## What is expected
Which lines in the records below contain the word "loop"? Copy each of them.

Collected data
- Opening Delimiter -
Lemma mapArticle_wire (item : JsVal) (k : nat) (a : JsVal) (k' : nat) :
  mapArticle item k = (inr a, k') -> wire a = a /\ a <> JUndefined.
Proof.
  intros H.
  apply mapArticle_inv in H as (id & t & u & s & p & _ & _ & _ & Hp & ->).
  split; [|discriminate].
  apply articlePublishedAt_value in Hp as [-> | [iso ->]]; reflexivity.
Qed.

(** *** The normalizer *)

(** The two results of the normalizer, on any input. *)
Lemma transformNewsData_shape (data : JsVal) (k : nat) :
  exists cleaned k',
    transformNewsData data k = (inr cleaned, k') /\
    ((exists articles,
        cleaned = JObj [("success", JBool true);
                        ("count", JNum (Z.of_nat (List.length articles)));
                        ("lastUpdated", JStr (toISOString (clock (pred k'))));
                        ("articles", JArr articles)] /\
        Forall (fun a => exists item k1 k2,
                  mapArticle item k1 = (inr a, k2)) articles) \/
     (exists msg rest,
        cleaned = JObj (("error", JStr msg) :: rest) /\ msg <> "" /\
        lookup "articles" rest = JUndefined /\
        lookup "success" rest = JUndefined)).
Proof.
  destruct (articlesNode data) as [| | | | |node|] eqn:E;
    try (rewrite transformNewsData_other by (rewrite E; reflexivity);
         eexists _, _; split; [reflexivity|]; right;
         eexists _, _; split; [reflexivity|]; split; [discriminate|];
         split; reflexivity).
  rewrite (transformNewsData_array _ _ _ E).
  destruct (mapM mapArticle (filter keeps node) k) as [[e|arts] j] eqn:Em.
  - eexists _, _. split; [reflexivity|]. right. exists (message e), [].
    split; [reflexivity|]. split; [|split; reflexivity].
    destruct (mapM_error _ _ _ _ _ Em) as (x & k1 & k2 & _ & Hx).
    exact (mapArticle_message _ _ _ _ Hx).
  - eexists _, _. split; [reflexivity|]. left. exists arts.
    split; [reflexivity|]. apply mapM_inv in Em.
    apply Forall_forall. intros a Hin.
    destruct (Forall2_In_r _ _ _ _ Em Hin) as (item & _ & k1 & k2 & Hx).
    eauto.
Qed.
(** X22.  Spawn, then kill: on a disk that takes writes, after a
    [spawn_agent] that returned, [kill_agent] on the same name returns
    (whatever tmux answers), and the registry reads the agent list and the
    current project it read before the spawn. *)
Theorem spawn_then_kill_restores_the_registry (m : Mux.AgentMux)
    (type name options : jsval) (w w1 : world T) (entry : jsval) :
  let r := Mux.registry m in
  let p := pointer r w in
  fs_healthy w ->
  Mux.spawn_agent m type name options w = (Ok entry, w1) ->
  exists w2,
    Mux.kill_agent m name w1
    = (Ok (Val.obj_lit [[("project", p); ("agent", Val.opt_get entry "name");
                         ("killed", JBool true)]]), w2)
    /\ registered r w2 p = registered r w p
    /\ pointer r w2 = p.
Proof.
  intros r p Hh Run.
  destruct (Val.truthy p) eqn:Tr.
  2:{ unfold Mux.spawn_agent in Run. unfold bind at 1 in Run.
      rewrite requireCurrentProject_eq in Run. fold r p in Run. rewrite Tr in Run.
      discriminate Run. }
  destruct (Mux.assertSafeName "agent" name) as [agentName|e0] eqn:Hname.
  2:{ unfold Mux.spawn_agent in Run. unfold bind at 1 in Run.
      rewrite requireCurrentProject_eq in Run. fold r p in Run. rewrite Tr in Run.
      unfold bind at 1 in Run. unfold Mux.lift in Run. rewrite Hname in Run.
      discriminate Run. }
  pose proof (spawn_agent_registration m type name options w agentName Tr Hname) as S.
  rewrite Run in S. destruct S as (E & P & N & existing & R0 & Hex & R1).
  assert (Nm : Mux.named agentName (Val.json_roundtrip entry) = true).
  { unfold Mux.named. rewrite (opt_get_roundtrip_str _ _ _ N). simpl.
    apply String.eqb_refl. }
  destruct (find_last_named agentName existing _ Hex Nm) as [_ G].
  assert (Hex1 : existsb (Mux.named agentName) (existing ++ [Val.json_roundtrip entry])
                 = true).
  { rewrite existsb_app. simpl. rewrite Nm. now rewrite orb_true_r. }
  fold r in P. 
  destruct (kill_agent_returns m name w1 agentName
              (existing ++ [Val.json_roundtrip entry])) as (w2 & Kill & E2 & R2 & P2);
    fold r; rewrite ?P; try assumption.
  { eapply fs_healthy_env; eauto. }
  exists w2. rewrite N. fold r in Kill, R2, P2. rewrite P in Kill, R2, P2.
  split; [exact Kill|]. split; [|exact P2].
  transitivity (Some existing); [|symmetry; exact R0]. rewrite G in R2. exact R2.
Qed.
(** * autoregtest: a shallow embedding of [autoregtest.py]

    The script checks out a fork/branch of a weather model, runs its
    regression-test harness, looks for a success marker in the harness log,
    mails the verdict and removes the scratch directory after a successful
    run.  Python [str] values are represented by their UTF-8 encoding as
    Rocq [string]s, [bytes] values by [string]s too (one character per
    byte); the effects of the script (logging, subprocesses, the working
    directory, the file system) are threaded through a state-and-exception
    monad over a [World]. *)

From Stdlib Require Import ZArith String Ascii List Bool Lia DecimalString.
From stdpp Require Import gmap strings.

Open Scope string_scope.

(** ** Python string operations used by the script *)

Module PyStr.

(** The double quote character, as a one-character string. *)
Definition dq : string := String "034" EmptyString.

(** The newline character. *)
Definition nl : string := String "010" EmptyString.

(** [needle in hay] for two [str]s: substring test. *)
Fixpoint str_in (needle hay : string) : bool :=
  String.prefix needle hay ||
  match hay with
  | EmptyString => false
  | String _ rest => str_in needle rest
  end.

(** [s.rstrip('\n')]: drop every trailing newline. *)
Fixpoint rstrip_nl (s : string) : string :=
  match s with
  | EmptyString => EmptyString
  | String c rest =>
      match rstrip_nl rest with
      | EmptyString => if Ascii.eqb c "010" then EmptyString
                       else String c EmptyString
      | r => String c r
      end
  end.

(** [s.replace(old, new)] for one-character [old] and [new]. *)
Fixpoint replace_char (old new : ascii) (s : string) : string :=
  match s with
  | EmptyString => EmptyString
  | String c rest =>
      String (if Ascii.eqb c old then new else c) (replace_char old new rest)
  end.

(** [s.endswith('/')]. *)
Fixpoint ends_with_slash (s : string) : bool :=
  match s with
  | EmptyString => false
  | String c EmptyString => Ascii.eqb c "/"
  | String _ rest => ends_with_slash rest
  end.

(** ['{}'.format(n)] for an [int]. *)
Definition str_of_int (n : Z) : string :=
  NilZero.string_of_int (Z.to_int n).

(** Truth value of a [str]: the empty string is false. *)
Definition truthy (s : string) : bool :=
  match s with EmptyString => false | _ => true end.

(** Well-formed UTF-8, the byte sequences [bytes.decode()] accepts:
    [pending] continuation bytes are still due, the next one within
    [lo..hi]. *)
Fixpoint utf8_ok (pending : nat) (lo hi : N) (s : string) : bool :=
  match s with
  | EmptyString => Nat.eqb pending 0
  | String c rest =>
      let b := N_of_ascii c in
      match pending with
      | O =>
          if (b <? 128)%N then utf8_ok 0 128 191 rest
          else if ((194 <=? b) && (b <=? 223))%N then utf8_ok 1 128 191 rest
          else if (b =? 224)%N then utf8_ok 2 160 191 rest
          else if ((225 <=? b) && (b <=? 236))%N then utf8_ok 2 128 191 rest
          else if (b =? 237)%N then utf8_ok 2 128 159 rest
          else if ((238 <=? b) && (b <=? 239))%N then utf8_ok 2 128 191 rest
          else if (b =? 240)%N then utf8_ok 3 144 191 rest
          else if ((241 <=? b) && (b <=? 243))%N then utf8_ok 3 128 191 rest
          else if (b =? 244)%N then utf8_ok 3 128 143 rest
          else false
      | S k =>
          if ((lo <=? b) && (b <=? hi))%N then utf8_ok k 128 191 rest
          else false
      end
  end.

Definition utf8_valid (b : string) : bool := utf8_ok 0 128 191 b.

(** [os.path.join(a, b)] on a POSIX platform. *)
Definition path_join (a b : string) : string :=
  if String.prefix "/" b then b
  else if negb (truthy a) || ends_with_slash a then a ++ b
  else a ++ "/" ++ b.

End PyStr.
Export PyStr.

(** ** Exceptions and results *)

Inductive exn : Type :=
| Exception (message : string)
| UnicodeDecodeError
| FileNotFoundError (path : string)
| IsADirectoryError (path : string)
| KeyError (key : string).

Inductive result (A : Type) : Type :=
| Ok (a : A)
| Raise (e : exn).
Arguments Ok {A} a.
Arguments Raise {A} e.

(** ** The world the script runs in *)

(** The directories and the regular files that exist, each file with the
    bytes it holds.  Permissions are not modelled: the process may enter
    every directory and read every file. *)
Record FileSystem : Type := mkFS {
  dirs : gset string;
  contents : gmap string string;
}.

(** The text of the readable files: the files whose bytes are well-formed
    UTF-8, the encoding [open] decodes with; the text of such a file is its
    bytes. *)
Definition files (f : FileSystem) : gmap string string :=
  filter (fun kv => utf8_valid kv.2 = true) (contents f).

(** What the script does to its environment, in order; a subprocess is
    recorded with the exit status it finished with. *)
Inductive event : Type :=
| EvLog (lvl : Z) (message : string)
| EvPopen (cmd : string) (status : Z)
| EvMkdtemp (path : string)
| EvChdir (path : string)
| EvOpen (path : string)
| EvRmtree (path : string).

(** The process and its surroundings: the file system, the working
    directory, the root logger (its level, and whether it has a handler
    yet: a fresh process has none) and what has been done so far. *)
Record World : Type := mkWorld {
  fs : FileSystem;
  cwd : string;
  loglevel : Z;
  handlers : bool;
  trace : list event;
}.

(** A finished subprocess: exit status and the two captured streams. *)
Record Completed : Type := mkCompleted {
  returncode : Z;
  stdout_bytes : string;
  stderr_bytes : string;
}.

(** [datetime] objects are used through [strftime] only. *)
Record datetime : Type := mkDatetime {
  strftime : string -> string;
}.

(** ** The state-and-exception monad *)

Definition M (A : Type) : Type := World -> result A * World.

Definition ret {A} (a : A) : M A := fun w => (Ok a, w).

Definition raise {A} (e : exn) : M A := fun w => (Raise e, w).

Definition bind {A B} (m : M A) (k : A -> M B) : M B :=
  fun w =>
    match m w with
    | (Ok a, w') => k a w'
    | (Raise e, w') => (Raise e, w')
    end.

Declare Scope py_scope.
Delimit Scope py_scope with py.
Notation "'do' x <- m ; k" := (bind m (fun x => k))
  (at level 10, x name, m at level 100, k at level 200) : py_scope.
Notation "'do' ' pat <- m ; k" :=
  (bind m (fun x => match x with pat => k end))
  (at level 10, pat pattern, m at level 100, k at level 200) : py_scope.
Notation "'run' m ; k" := (bind m (fun _ => k))
  (at level 10, m at level 100, k at level 200) : py_scope.
Open Scope py_scope.

Definition emit (ev : event) : M unit :=
  fun w => (Ok tt,
            {| fs := fs w; cwd := cwd w; loglevel := loglevel w;
               handlers := handlers w; trace := trace w ++ [ev] |}).

(** [logging] levels. *)
Definition DEBUG : Z := 10.
Definition INFO : Z := 20.
Definition ERROR : Z := 40.

(** The root logger with a handler: what [logging.basicConfig()] without
    arguments leaves when there was none, the level staying as it is. *)
Definition with_handler (w : World) : World :=
  {| fs := fs w; cwd := cwd w; loglevel := loglevel w; handlers := true;
     trace := trace w |}.
(** For the patterns of a row of the platform table [find_asset] does
    not raise. *)
Lemma find_asset_no_raise (dir : list file) (vc key : string) (cfg : config)
    (e : exn) :
  In (key, cfg) (platform_configs vc) ->
  find_asset dir (patterns cfg) <> Raise e.
Proof.
  intros Hin.
  destruct (config_shape vc key cfg Hin) as [E [B [Hp [_ [_ [HB _]]]]]].
  rewrite Hp. cbn [find_asset].
  destruct (glob dir (("CodeSwitch-v" ++ vc) ++ E)) as [ms | e' |] eqn:G;
    cbn [bind]; [| | discriminate].
  - destruct ms; [| discriminate].
    rewrite (glob_of_plain dir B HB). cbn [bind].
    destruct (lookup_file B dir); discriminate.
  - destruct (glob_raises _ _ _ G) as [H | H]; discriminate H.
Qed.


(** *** What one platform prints and stores *)

Lemma check_cases (dir : list file) (f : file) (digest : string) (st st1 : state) :
  check_sha256_file dir f digest st = Ok st1 ->
  st1 = st
  \/ exists tok,
       st1 = print (from_file_line tok)
               (print (computed_line digest)
                  (print (warning_sha256_mismatch (f_name f)) st)).
Proof.
  unfold check_sha256_file.
  destruct (sha256_file_name (f_name f)) as [sname | e |]; cbn [bind];
    try discriminate.
  destruct (lookup_file sname dir) as [sf |];
    [| intros H; injection H as <-; left; reflexivity].
  destruct (Codecs.read_text (f_data sf)) as [text | e |]; cbn [bind];
    try discriminate.
  destruct (negb (Str.is_empty (Str.strip text)));
    [| intros H; injection H as <-; left; reflexivity].
  destruct (Str.item0 (Str.split_ws (Str.strip text))) as [tok | e |]; cbn [bind];
    try discriminate.
  destruct (negb (String.eqb (Str.lower tok) (Str.lower digest)));
    intros H; injection H as <-; [right; exists tok |left]; reflexivity.
Qed.

Lemma platform_cases (dir : list file) (base key : string) (cfg : config)
    (st st1 : state) :
  scan_platform dir base st (key, cfg) = Ok st1 ->
  (find_asset dir (patterns cfg) = Ok None
   /\ platform_record dir base (key, cfg) = None
   /\ platform_messages dir base (key, cfg) = [warning_no_asset key])
  \/ exists f,
       find_asset dir (patterns cfg) = Ok (Some f)
       /\ platform_record dir base (key, cfg)
          = Some (AssetRecord (base ++ "/" ++ filename cfg) (compute_sha256 f)
                    (get_file_size f))
       /\ (platform_messages dir base (key, cfg)
           = [found key (f_name f) (get_file_size f)]
           \/ exists tok,
                platform_messages dir base (key, cfg)
                = [warning_sha256_mismatch (f_name f);
                   computed_line (compute_sha256 f); from_file_line tok;
                   found key (f_name f) (get_file_size f)]).
Proof.
  intros H.
  destruct (scan_platform_any_state dir base (key, cfg) st st1 (State [] []) H)
    as [st0 H0].
  destruct (find_asset dir (patterns cfg)) as [[f |] | e |] eqn:F.
  - right. exists f. split; [reflexivity |].
    unfold scan_platform in H0. rewrite F in H0. cbn [bind] in H0.
    destruct (check_sha256_file dir f (compute_sha256 f) (State [] []))
      as [c | e |] eqn:C; try discriminate.
    destruct (matched_platform dir key cfg f F base c C) as [R M].
    split; [exact R |]. rewrite M.
    destruct (check_cases _ _ _ _ _ C) as [-> | [tok ->]];
      [left | right; exists tok]; reflexivity.
  - left. unfold platform_record, platform_messages, scan_platform.
    rewrite F. auto.
  - unfold scan_platform in H0. rewrite F in H0. discriminate.
  - unfold scan_platform in H0. rewrite F in H0. discriminate.
Qed.


(** *** What the loop stores *)

Lemma dict_set_fresh {V : Type} (d : dict V) (k : string) (v : V) :
  dict_get d k = None -> dict_set d k v = d ++ [(k, v)].
Proof.
  induction d as [|[k' v'] d IH]; cbn [dict_get dict_set app]; [reflexivity |].
  destruct (String.eqb k k'); [discriminate |].
  intros H. rewrite (IH H). reflexivity.
Qed.

Lemma scan_platforms_each (dir : list file) (base : string) (items : dict config) :
  forall st st',
    scan_platforms dir base st items = Ok st' ->
    forall item, In item items ->
      exists st0 st1, scan_platform dir base st0 item = Ok st1.
Proof.
  induction items as [|it items IH]; intros st st'; cbn [scan_platforms];
    [intros _ item [] |].
  destruct (scan_platform dir base st it) as [st1 | e |] eqn:E1; cbn [bind];
    try discriminate.
  intros H item [<- | Hin]; [exists st, st1; exact E1 | exact (IH st1 st' H item Hin)].
Qed.

(** The loop appends the records of the rows, in the order of the rows. *)
Lemma scan_platforms_records (dir : list file) (base : string) (items : dict config) :
  NoDup (map fst items) ->
  forall st st',
    (forall k, In k (map fst items) -> dict_get (st_platforms st) k = None) ->
    scan_platforms dir base st items = Ok st' ->
    st_platforms st' = st_platforms st ++ records dir base items.
Proof.
  unfold records.
  induction items as [|[k0 c0] items IH]; intros ND st st' Hfresh;
    cbn [scan_platforms flat_map map fst] in *.
  - intros H. injection H as <-. rewrite app_nil_r. reflexivity.
  - apply NoDup_cons_iff in ND. destruct ND as [N0 ND].
    destruct (scan_platform dir base st (k0, c0)) as [st1 | e |] eqn:E1;
      cbn [bind]; try discriminate.
    intros H.
    destruct (scan_platform_step dir base (k0, c0) st st1 E1) as [_ Hp1].
    cbn [fst] in Hp1.
    rewrite (IH ND st1 st'); [| | exact H].
    + rewrite Hp1. destruct (platform_record dir base (k0, c0)) as [rec |];
        [| reflexivity].
      rewrite dict_set_fresh by (apply Hfresh; left; reflexivity).
      rewrite <- app_assoc. reflexivity.
    + intros k Hk. rewrite Hp1.
      assert (Hn : k <> k0) by (intros ->; exact (N0 Hk)).
      destruct (platform_record dir base (k0, c0)) as [rec |].
      * rewrite dict_get_set_other by exact Hn. apply Hfresh. right. exact Hk.
      * apply Hfresh. right. exact Hk.
Qed.



(** One line that tells the outcome for each row: [Found] with a record,
    the warning without. *)
Lemma records_messages (dir : list file) (base : string) (items : dict config) :
  (forall item, In item items ->
     exists st0 st1, scan_platform dir base st0 item = Ok st1) ->
  let out := concat (map (platform_messages dir base) items) in
  length (filter is_found out) = length (records dir base items)
  /\ (length (filter is_warning_no_asset out) + length (records dir base items)
      = length items)%nat.
Proof.
  unfold records. induction items as [|[k0 c0] items IH]; intros Hall;
    cbn [map concat flat_map length]; [split; reflexivity |].
  destruct (Hall (k0, c0) (or_introl eq_refl)) as [st0 [st1 H]].
  destruct IH as [IH1 IH2]; [intros item Hin; apply Hall; right; exact Hin |].
  rewrite !filter_app, !length_app, IH1.
  destruct (platform_cases _ _ _ _ _ _ H)
    as [[_ [R M]] | [f [_ [R [M | [tok M]]]]]]; rewrite R, M;
    cbn [filter is_found is_warning_no_asset length fst app]; split; lia.
Qed.

End KeyFacts.

(** *** Facts about the ways a run ends *)

Module EndFacts.
Import StrFacts DictFacts FindFacts StripFacts PathFacts ScanFacts MatchFacts RunFacts.
Import NotesFacts KeyFacts.

Lemma utf8_decode_raises_upto (n : nat) :
  forall bs e, (length bs <= n)%nat ->
    Codecs.utf8_decode bs = Raise e -> e = UnicodeDecodeError.
Proof.
  induction n as [|n IH]; intros [|b rest] e Hn; cbn [length] in Hn;
    cbn [Codecs.utf8_decode]; try discriminate; [lia |].
  destruct (Hashlib.byte_val b <? 128).
  { destruct (Codecs.utf8_decode rest) as [s | e' |] eqn:E; cbn [bind];
      try discriminate.
    intros H. injection H as <-. apply (IH rest e'); [lia | exact E]. }
  destruct (Hashlib.byte_val b <? 194); [intros H; injection H as <-; reflexivity |].
  destruct (Hashlib.byte_val b <? 196); [| discriminate].
  destruct rest as [|b2 rest']; [intros H; injection H as <-; reflexivity |].
  destruct ((128 <=? Hashlib.byte_val b2) && (Hashlib.byte_val b2 <? 192));
    [| intros H; injection H as <-; reflexivity].
  destruct (Codecs.utf8_decode rest') as [s | e' |] eqn:E; cbn [bind];
    try discriminate.
  intros H. injection H as <-. apply (IH rest' e'); [cbn [length] in Hn; lia | exact E].
Qed.

(** Reading text fails in one way only. *)
Lemma read_text_raises (bs : Hashlib.bytes) (e : exn) :
  Codecs.read_text bs = Raise e -> e = UnicodeDecodeError.
Proof.
  unfold Codecs.read_text.
  destruct (Codecs.utf8_decode bs) as [s | e' |] eqn:E; cbn [bind]; try discriminate.
  intros H. injection H as <-.
  exact (utf8_decode_raises_upto (length bs) bs e' (le_n _) E).
Qed.

(** The comparison with the checksum file fails only if that file cannot
    be decoded: the first token is asked for only where there is one. *)
Lemma check_raises (dir : list file) (f : file) (digest : string) (st : state)
    (e : exn) :
  sha256_file_name (f_name f) = Ok (f_name f ++ ".sha256")%string ->
  check_sha256_file dir f digest st = Raise e ->
  e = UnicodeDecodeError
  /\ exists sf, In sf dir /\ f_name sf = (f_name f ++ ".sha256")%string
                /\ Codecs.read_text (f_data sf) = Raise UnicodeDecodeError.
Proof.
  intros Hn. unfold check_sha256_file. rewrite Hn. cbn [bind].
  destruct (lookup_file _ dir) as [sf |] eqn:L; [| discriminate].
  destruct (lookup_file_Some _ _ _ L) as [Hin Hname].
  destruct (Codecs.read_text (f_data sf)) as [text | e' |] eqn:R; cbn [bind];
    try discriminate.
  - destruct (Str.is_empty (Str.strip text)) eqn:E; cbn [negb]; [discriminate |].
    destruct (strip_split_ws text E) as [tok [toks T]]. rewrite T.
    cbn [Str.item0 bind].
    destruct (negb (String.eqb (Str.lower tok) (Str.lower digest))); discriminate.
  - intros H. injection H as <-.
    pose proof (read_text_raises _ _ R) as ->.
    split; [reflexivity |]. exists sf. auto.
Qed.

Lemma scan_platform_raises (dir : list file) (base vc key : string)
    (cfg : config) (st : state) (e : exn) :
  In (key, cfg) (platform_configs vc) ->
  scan_platform dir base st (key, cfg) = Raise e ->
  e = UnicodeDecodeError
  /\ exists sf x, In sf dir /\ f_name sf = (x ++ ".sha256")%string
                  /\ Codecs.read_text (f_data sf) = Raise UnicodeDecodeError.
Proof.
  intros Hin. unfold scan_platform.
  destruct (find_asset dir (patterns cfg)) as [[f |] | e' |] eqn:F; cbn [bind];
    try discriminate.
  - destruct (check_sha256_file dir f (compute_sha256 f) st) as [c | e' |] eqn:C;
      cbn [bind]; try discriminate.
    intros H. injection H as <-.
    destruct (check_raises dir f _ st e'
                (matched_sha256_file_name dir vc key cfg f Hin F) C)
      as [-> [sf [H1 [H2 H3]]]].
    split; [reflexivity |]. exists sf, (f_name f). auto.
  - destruct (find_asset_no_raise dir vc key cfg e' Hin F).
Qed.

(** *** The platforms of a directory that can be scanned *)

Lemma scan_platform_supported (dir : list file) (base vc key : string)
    (cfg : config) (st : state) :
  glob_plain vc = true -> checksum_files_in_range dir ->
  In (key, cfg) (platform_configs vc) ->
  scan_platform dir base st (key, cfg) <> Unsupported.
Proof.
  intros Hv Hr Hin.
  destruct (find_asset_total dir vc key cfg Hv Hin) as [[f |] F];
    unfold scan_platform; rewrite F; cbn [bind]; [| discriminate].
  unfold check_sha256_file.
  rewrite (matched_sha256_file_name dir vc key cfg f Hin F). cbn [bind].
  destruct (lookup_file _ dir) as [sf |] eqn:L; [| discriminate].
  destruct (lookup_file_Some _ _ _ L) as [Hsf Hname].
  destruct (Codecs.read_text (f_data sf)) as [text | e |] eqn:R; cbn [bind];
    [| discriminate | destruct (Hr sf (f_name f) Hsf Hname R)].
  destruct (Str.is_empty (Str.strip text)) eqn:E; cbn [negb]; [discriminate |].
  destruct (strip_split_ws text E) as [tok [toks T]]. rewrite T.
  cbn [Str.item0 bind].
  destruct (negb (String.eqb (Str.lower tok) (Str.lower (compute_sha256 f))));
    discriminate.
Qed.

(** Whether the body of the loop fails does not depend on the state. *)
Lemma scan_platform_raise_any_state (dir : list file) (base : string)
    (item : string * config) (st st' : state) (e : exn) :
  scan_platform dir base st item = Raise e ->
  scan_platform dir base st' item = Raise e.
Proof.
  destruct (scan_platform_frame dir base item) as [r Hr].
  rewrite Hr, (Hr st'). destruct r as [[entry msgs] | e' |]; try discriminate.
  intros H. exact H.
Qed.

(** The loop fails if the body fails for one row, where every row is
    within the embedding. *)
Lemma scan_platforms_raise_at (dir : list file) (base vc : string)
    (items : dict config) (it : string * config) (st0 : state) :
  glob_plain vc = true -> checksum_files_in_range dir ->
  incl items (platform_configs vc) ->
  In it items ->
  scan_platform dir base st0 it = Raise UnicodeDecodeError ->
  forall st, scan_platforms dir base st items = Raise UnicodeDecodeError.
Proof.
  intros Hv Hr. induction items as [|[k0 c0] items IH]; intros Hincl Hit Hraise st;
    [destruct Hit |].
  cbn [scan_platforms].
  destruct (scan_platform dir base st (k0, c0)) as [st1 | e |] eqn:E1; cbn [bind].
  - destruct Hit as [<- | Hit].
    + rewrite (scan_platform_raise_any_state dir base _ st0 st _ Hraise) in E1.
      discriminate.
    + apply IH; [intros x Hx; apply Hincl; right; exact Hx | exact Hit | exact Hraise].
  - destruct (scan_platform_raises dir base vc k0 c0 st e) as [-> _];
      [apply Hincl; left; reflexivity | exact E1 | reflexivity].
  - destruct (scan_platform_supported dir base vc k0 c0 st Hv Hr);
      [apply Hincl; left; reflexivity | exact E1].
Qed.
- Closing Delimiter -
## Reply
(** *** What the loop stores *)
(** The loop appends the records of the rows, in the order of the rows. *)
(** Whether the body of the loop fails does not depend on the state. *)
(** The loop fails if the body fails for one row, where every row is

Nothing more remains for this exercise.